In the second study, Dipan J. Shah, MD, of the Duke Cardiovascular Magnetic Resonance Center in Durham, N.C., and colleagues evaluated patients with regional myocardial wall thinning to assess if they have minimal or no scarring using LGE-CMR. They suggested that such regions might represent viable myocardium. They enrolled 1,055 patients with coronary artery disease who underwent LGE-CMR imaging at three centers between 2000 and 2008.

The study was divided into three parts: first, to determine the prevalence of regional thinning; second, to evaluate the prevalence of limited scar burden (less than 50 percent) in thinned myocardium; and third, to evaluate the relationship between scar burden and functional burden and tissue remodeling in patients who received coronary revascularization.

Nineteen percent of the patients had myocardial wall thinning with thinning of a substantial (a mean of 34 percent) portion of the left ventricle (LV). Of those with wall thinning, 18 percent had scarring of less than 50 percent.

Seventy-two percent of patients underwent revascularization. Shah et al reported inverse relationships between the extent of scarring and contractile improvement after revascularization as well as myocardial remodeling, with only those patients with limited scar burden showing improvement. Based on those findings, they suggested that myocardial thinning may be reversible.

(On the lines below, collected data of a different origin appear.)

(** What the deletion answers: the row was deleted, or none was pending. *)
Definition reply (c : cmd) : Type :=
  match c with
  | CCreate _ _ | CStarted _ _ | CCompleted _ _ _ | CFailed _ _ _ => res db_error unit
  | CGet _ _ => res db_error (option anymap)
  | CList _ _ => res db_error (list anymap)
  | CDelete _ _ => res db_error bool
  | CNow => Time
  | CUuid => bytes
  | CIsShutdown => bool
  | CCloseShutdown => bool               (** false: the channel was closed already *)
  | CNewCtx => ctx
  | CWaitCtx _ _ => bool                 (** true: the first context was done *)
  | CLoadCancel _ => option ctx
  | CRangeCancel => list ctx
  | CWgWait _ => bool                    (** true: every goroutine is done *)
  | CRun _ _ _ _ => res bytes BacktestResponse.t
  | _ => unit
  end.

Inductive prog (A : Type) : Type :=
| Ret (a : A)
| Panic
| Vis (c : cmd) (k : reply c -> prog A).
Arguments Ret {A}. Arguments Panic {A}. Arguments Vis {A}.

Fixpoint bind {A B} (p : prog A) (f : A -> prog B) : prog B :=
  match p with
  | Ret a => f a
  | Panic => Panic
  | Vis c k => Vis c (fun r => bind (k r) f)
  end.

Definition call (c : cmd) : prog (reply c) := Vis c Ret.

Declare Scope job_scope.
Delimit Scope job_scope with job.
Notation "x <- p ;; q" := (bind p (fun x => q))
  (at level 100, p at next level, right associativity) : job_scope.
Notation "p ;; q" := (bind p (fun _ => q))
  (at level 100, right associativity) : job_scope.
Open Scope job_scope.

(** ** The service (pkg/backtest/job/job.go) *)

Inductive job_error :=
| JStore (e : db_error)                   (** a wrapped failure of the store *)
| JMarshal
| JNotFound
| JNotPending                             (** the DELETE affected no row *)
| JAlready (status : bytes)
| JDeadline.                              (** ctx.Err() of the drain *)

Record CreateJobRequest := MkCreateJobRequest {
  rq_StrategyID : bytes; rq_Params : params; rq_Universe : bytes;
  rq_StartDate : bytes; rq_EndDate : bytes; rq_InitialCapital : float64;
  rq_CommissionRate : float64; rq_SlippageRate : float64;
  rq_Kernel : bytes; rq_EngineParams : params
}.

Definition put_positive (k : string) (x : float64) (m : params) : params :=
  if flt f0 x then <[lit k := JNum x]> m else m.

(** The params a job is stored with: the caller's, then the top-level fields
    and the two reserved routing keys over them. *)
Definition job_params (req : CreateJobRequest) : params :=
  let m := put_positive "initial_capital" (rq_InitialCapital req) (rq_Params req) in
  let m := put_positive "commission_rate" (rq_CommissionRate req) m in
  let m := put_positive "slippage_rate" (rq_SlippageRate req) m in
  let m := if bool_decide (rq_Kernel req = []) then m
           else <[lit "kernel" := JStr (rq_Kernel req)]> m in
  if bool_decide (rq_EngineParams req = ∅) then m
  else <[lit "engine_params" := JObj (map_to_list (rq_EngineParams req))]> m.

“[W]e have shown that the myocardial wall may thin and revert back to full thickness as long as limited scarring is present,” they wrote. “These results indicate that the end stage of remodeling is better determined by tissue composition (i.e., scarring) rather than any set level of morphological changes to the LV cavity or LV wall.”

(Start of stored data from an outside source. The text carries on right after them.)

(* ===== verification/JobProps.v ===== *)
(** * JobProps: what the back-test job service guarantees

    The pool invariant of BacktestJob (only a job that is still on record is
    ever run, on the kernel it names), the settlement of an undisturbed job,
    what a cancellation leaves behind, the repair of stale rows and the saving
    of synchronous results. *)

From stdpp Require Import base list strings gmap sorting.
From Stdlib Require Import ZArith Lia Ascii.
From S2P Require Import Prelude GoMap GoFloat Domain BacktestJob.

Open Scope Z_scope.

(** ** Rows and records *)

Definition record_of (id : bytes) (r : row) : JobRecord :=
  MkRecord id (r_strategy r) (Some (r_params r)) (r_universe r) (r_start r) (r_end r)
    (r_status r) (r_result r) (r_error r) (r_created r) (r_started r) (r_completed r).

Lemma mapToJobRecord_row id r : mapToJobRecord (row_map id r) = Some (record_of id r).
Proof.
  destruct r as [st pa un sd ed su rs er cr sta com].
  destruct er, sta, com; vm_compute; reflexivity.
Qed.

Lemma mapToJobRecord_record j : mapToJobRecord (jobRecordToMap j) = Some j.
Proof. destruct j as [? ? ? ? ? ? ? ? ? ? [] []]; vm_compute; reflexivity. Qed.

(** ** How an effect changes the world *)

(** A job that was claimed: on record and past pending. *)
Definition claimed (w : world) (id : bytes) (r : row) : Prop :=
  rows w !! id = Some r /\ r_status r <> Pending.

(** What two versions of a row share. *)
Definition same_spec (r r' : row) : Prop :=
  r_strategy r' = r_strategy r /\ r_params r' = r_params r /\ r_universe r' = r_universe r
  /\ r_start r' = r_start r /\ r_end r' = r_end r.

#[global] Instance same_spec_pre : PreOrder same_spec.
Proof.
  split; [by intros r; repeat split|].
  intros r1 r2 r3 (?&?&?&?&?) (?&?&?&?&?); repeat split; congruence.
Qed.

(** The effects that neither create a row, nor draw an identifier, nor call
    an engine. *)
Record quiet_effect (w w' : world) : Prop := {
  qe_used : used w' = used w;
  qe_runs : runs w' = runs w;
  qe_rows : forall id, rows w !! id = None -> rows w' !! id = None;
  qe_claimed : forall id r, claimed w id r -> exists r', claimed w' id r' /\ same_spec r r';
  qe_deleted : forall id, id ∈ deleted w' ->
    id ∈ deleted w \/ (rows w !! id <> None /\ rows w' !! id = None)
}.

Lemma quiet_refl w w' :
  used w' = used w -> runs w' = runs w -> rows w' = rows w -> deleted w' = deleted w ->
  quiet_effect w w'.
Proof.
  intros Hu Hr Ht Hd. split; [done|done| | |].
  - by rewrite Ht.
  - unfold claimed. rewrite Ht. intros id r H. exists r. split; [done|reflexivity].
  - rewrite Hd. auto.
Qed.

Lemma quiet_statement {R} (c : ctx) (f : fault) (g : table -> option (R * table)) w r w' :
  statement c f g w = (r, w') ->
  (forall x t', g (rows w) = Some (x, t') -> quiet_effect w (set_rows t' w)) ->
  quiet_effect w w'.
Proof.
  unfold statement. intros H Hg. destruct (done c w); [injection H as <- <-; by apply quiet_refl|].
  destruct f, (g (rows w)) as [[x t']|] eqn:E; injection H as <- <-;
    first [eapply Hg; done | by apply quiet_refl].
Qed.

Lemma quiet_update f id w :
  (forall r, same_spec r (f r) /\ r_status (f r) <> Pending) ->
  quiet_effect w (set_rows (update_row f id (rows w)) w).
Proof.
  intros Hf. split; simpl; [done|done| | |auto].
  - intros i Hi. unfold update_row. destruct (rows w !! id) eqn:E; [|done].
    rewrite lookup_insert_ne; [done|congruence].
  - intros i r (Hi & Hp). unfold claimed, update_row; simpl.
    destruct (rows w !! id) as [r0|] eqn:E; [|exists r; split; [done|reflexivity]].
    destruct (decide (i = id)) as [->|Hne].
    + rewrite lookup_insert_eq. simplify_eq. exists (f r). by destruct (Hf r).
    + rewrite lookup_insert_ne by done. exists r; split; [done|reflexivity].
Qed.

In an accompanying editorial, Deepak K. Gupta, MD, Raymond Y. Kwong, MD, MPH, and Marc A. Pfeffer, MD, PhD, all of Brigham and Women’s Hospital in Boston, pointed to limitations in both studies. As a single center study using low-risk patients, Gulati et al’s findings may not apply to those patients who would most benefit from risk stratification, they wrote, and the study by Shah et al was subject to referral and selection bias.

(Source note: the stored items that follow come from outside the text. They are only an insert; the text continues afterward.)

(* ===== verification/Suitability.v ===== *)
(** * Suitability: who may trade on which board

    src/pkg/compliance/appropriateness.go: the requirements per board, an
    investor's profile and the check of one against the other. Reasons are
    constructors; the display texts are left out. *)

From stdpp Require Import base list strings gmap.
From Stdlib Require Import ZArith Lia.
From S2P Require Import Prelude GoMap GoFloat Domain GoSlice MarketRules.

Open Scope Z_scope.

(** ** Requirements *)

(** A level from 0 (not tested) to 5. *)
Definition RiskLevelUnset : Z := 0.
Definition RiskLevelConservative : Z := 1.
Definition RiskLevelCautious : Z := 2.
Definition RiskLevelSteady : Z := 3.
Definition RiskLevelAggressive : Z := 4.
Definition RiskLevelSpeculative : Z := 5.

(** [Board.String]. *)
Definition board_string (b : Board) : bytes :=
  match b with
  | BoardMainBoardSH => lit "main_sh" | BoardMainBoardSZ => lit "main_sz"
  | BoardChiNext => lit "chinext" | BoardSTAR => lit "star" | BoardBSE => lit "bse"
  | BoardETF => lit "etf" | BoardBond => lit "bond" | BoardIndex => lit "index"
  | BoardFundLOF => lit "lof" | BoardUnknown => lit "unknown"
  | BoardOther s => s
  end.

Record BoardRequirement := MkRequirement {
  rq_Board : Board; rq_AssetThresholdCNY : float64; rq_ExperienceMonths : Z; rq_RiskLevel : Z
}.

Definition DefaultBoardRequirements : list BoardRequirement :=
  [ MkRequirement BoardChiNext (f64_of_Z 100000) 24 RiskLevelSteady;
    MkRequirement BoardSTAR (f64_of_Z 500000) 24 RiskLevelAggressive;
    MkRequirement BoardBSE (f64_of_Z 1000000) 24 RiskLevelAggressive ].

(** The registry: at most one requirement per board. *)
Definition Requirements : Type := Board -> option BoardRequirement.

Definition buildDefaultRegistry : Requirements :=
  fun b => foldl (fun r req => if bool_decide (rq_Board req = b) then Some req else r) None
             DefaultBoardRequirements.

Definition LookupRequirement (registry : Requirements) (board : Board) : option BoardRequirement :=
  registry board.

Inductive requirement_error :=
| BoardEmpty
| AssetThresholdNegative (x : float64)
| ExperienceNegative (n : Z)
| RiskLevelOutOfRange (n : Z).

Definition SetRequirement (board : Board) (req : option BoardRequirement) (registry : Requirements)
    : res requirement_error Requirements :=
  if bool_decide (board_string board = []) then Err BoardEmpty
  else match req with
       | Some r =>
           if (rq_AssetThresholdCNY r <? f0)%f64 then Err (AssetThresholdNegative (rq_AssetThresholdCNY r))
           else if rq_ExperienceMonths r <? 0 then Err (ExperienceNegative (rq_ExperienceMonths r))
           else if (rq_RiskLevel r <? RiskLevelUnset) || (RiskLevelSpeculative <? rq_RiskLevel r)
           then Err (RiskLevelOutOfRange (rq_RiskLevel r))
           else Ok (fun b => if bool_decide (b = board) then Some r else registry b)
       | None => Ok (fun b => if bool_decide (b = board) then None else registry b)
       end.

Definition ResetRegistry (registry : Requirements) : Requirements := buildDefaultRegistry.

(** ** Profiles *)

Record SuitabilityProfile := MkProfile {
  pf_UserID : bytes; pf_AssetDailyAvgCNY : float64; pf_FirstTradeAt : Time; pf_RiskLevel : Z;
  pf_BoardsEnabled : list bytes; pf_RiskTestExpiredAt : Time
}.

Definition ExperienceMonths (p : SuitabilityProfile) (now : Time) : Z :=
  let first := pf_FirstTradeAt p in
  if IsZero first then 0
  else if Before now first then 0
  else
    let years := Year now - Year first in
    let months := Month now - Month first in
    let total := years * 12 + months in
    let total := if Day now <? Day first then total - 1 else total in
    if total <? 0 then 0 else total.

(** No list means every board. *)
Definition IsBoardEnabled (p : SuitabilityProfile) (board : Board) : bool :=
  match pf_BoardsEnabled p with
  | [] => true
  | l => bool_decide (board_string board ∈ l)
  end.

(** ** The check *)

Inductive refusal_reason :=
| RiskTestExpired (at_ : Time)
| RiskLevelTooLow (level required : Z)
| AssetsTooLow (assets required : float64)
| ExperienceTooShort (months required : Z)
| BoardNotEnabled (board : Board).

Record CheckResult := MkCheckResult {
  cr_Allowed : bool; cr_Board : Board; cr_Reasons : list refusal_reason; cr_UserID : bytes;
  cr_ProfileAge : Z; cr_AssetDaily : float64; cr_RiskLevel : Z;
  cr_Required : option BoardRequirement; cr_CheckedAt : Time
}.

Definition reasons_against (p : SuitabilityProfile) (board : Board) (now : Time) (req : BoardRequirement)
    : list refusal_reason :=
  (if negb (IsZero (pf_RiskTestExpiredAt p)) && (pf_RiskTestExpiredAt p <? now)
   then [RiskTestExpired (pf_RiskTestExpiredAt p)] else [])
  ++ (if pf_RiskLevel p <? rq_RiskLevel req then [RiskLevelTooLow (pf_RiskLevel p) (rq_RiskLevel req)] else [])
  ++ (if (pf_AssetDailyAvgCNY p <? rq_AssetThresholdCNY req)%f64
      then [AssetsTooLow (pf_AssetDailyAvgCNY p) (rq_AssetThresholdCNY req)] else [])
  ++ (if ExperienceMonths p now <? rq_ExperienceMonths req
      then [ExperienceTooShort (ExperienceMonths p now) (rq_ExperienceMonths req)] else [])
  ++ (if IsBoardEnabled p board then [] else [BoardNotEnabled board]).

Definition Check (registry : Requirements) (p : SuitabilityProfile) (board : Board) (now : Time)
    : CheckResult :=
  let req := LookupRequirement registry board in
  let result allowed reasons :=
    MkCheckResult allowed board reasons (pf_UserID p) (ExperienceMonths p now)
      (pf_AssetDailyAvgCNY p) (pf_RiskLevel p) req now in
  match req with
  | None => result true []
  | Some r => let reasons := reasons_against p board now r in
              result (match reasons with [] => true | _ => false end) reasons
  end.

Definition CheckSymbol (registry : Requirements) (p : SuitabilityProfile) (symbol : bytes) (now : Time)
    : CheckResult :=
  Check registry p (ClassifySymbol symbol) now.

“Collectively, these and other studies demonstrate that CMR with LGE imaging adds to the practitioner’s armamentarium for assessment of cardiac structure and function and augments diagnostic and prognostic capabilities,” the editorial writers offered.

But determining which patients to evaluate remained a challenge. “At this point, for the practicing physician, the incremental information gained from CMR with LGE imaging from these two studies, albeit novel and supportive, is not yet sufficient to alter clinical practice guidelines,” they concluded.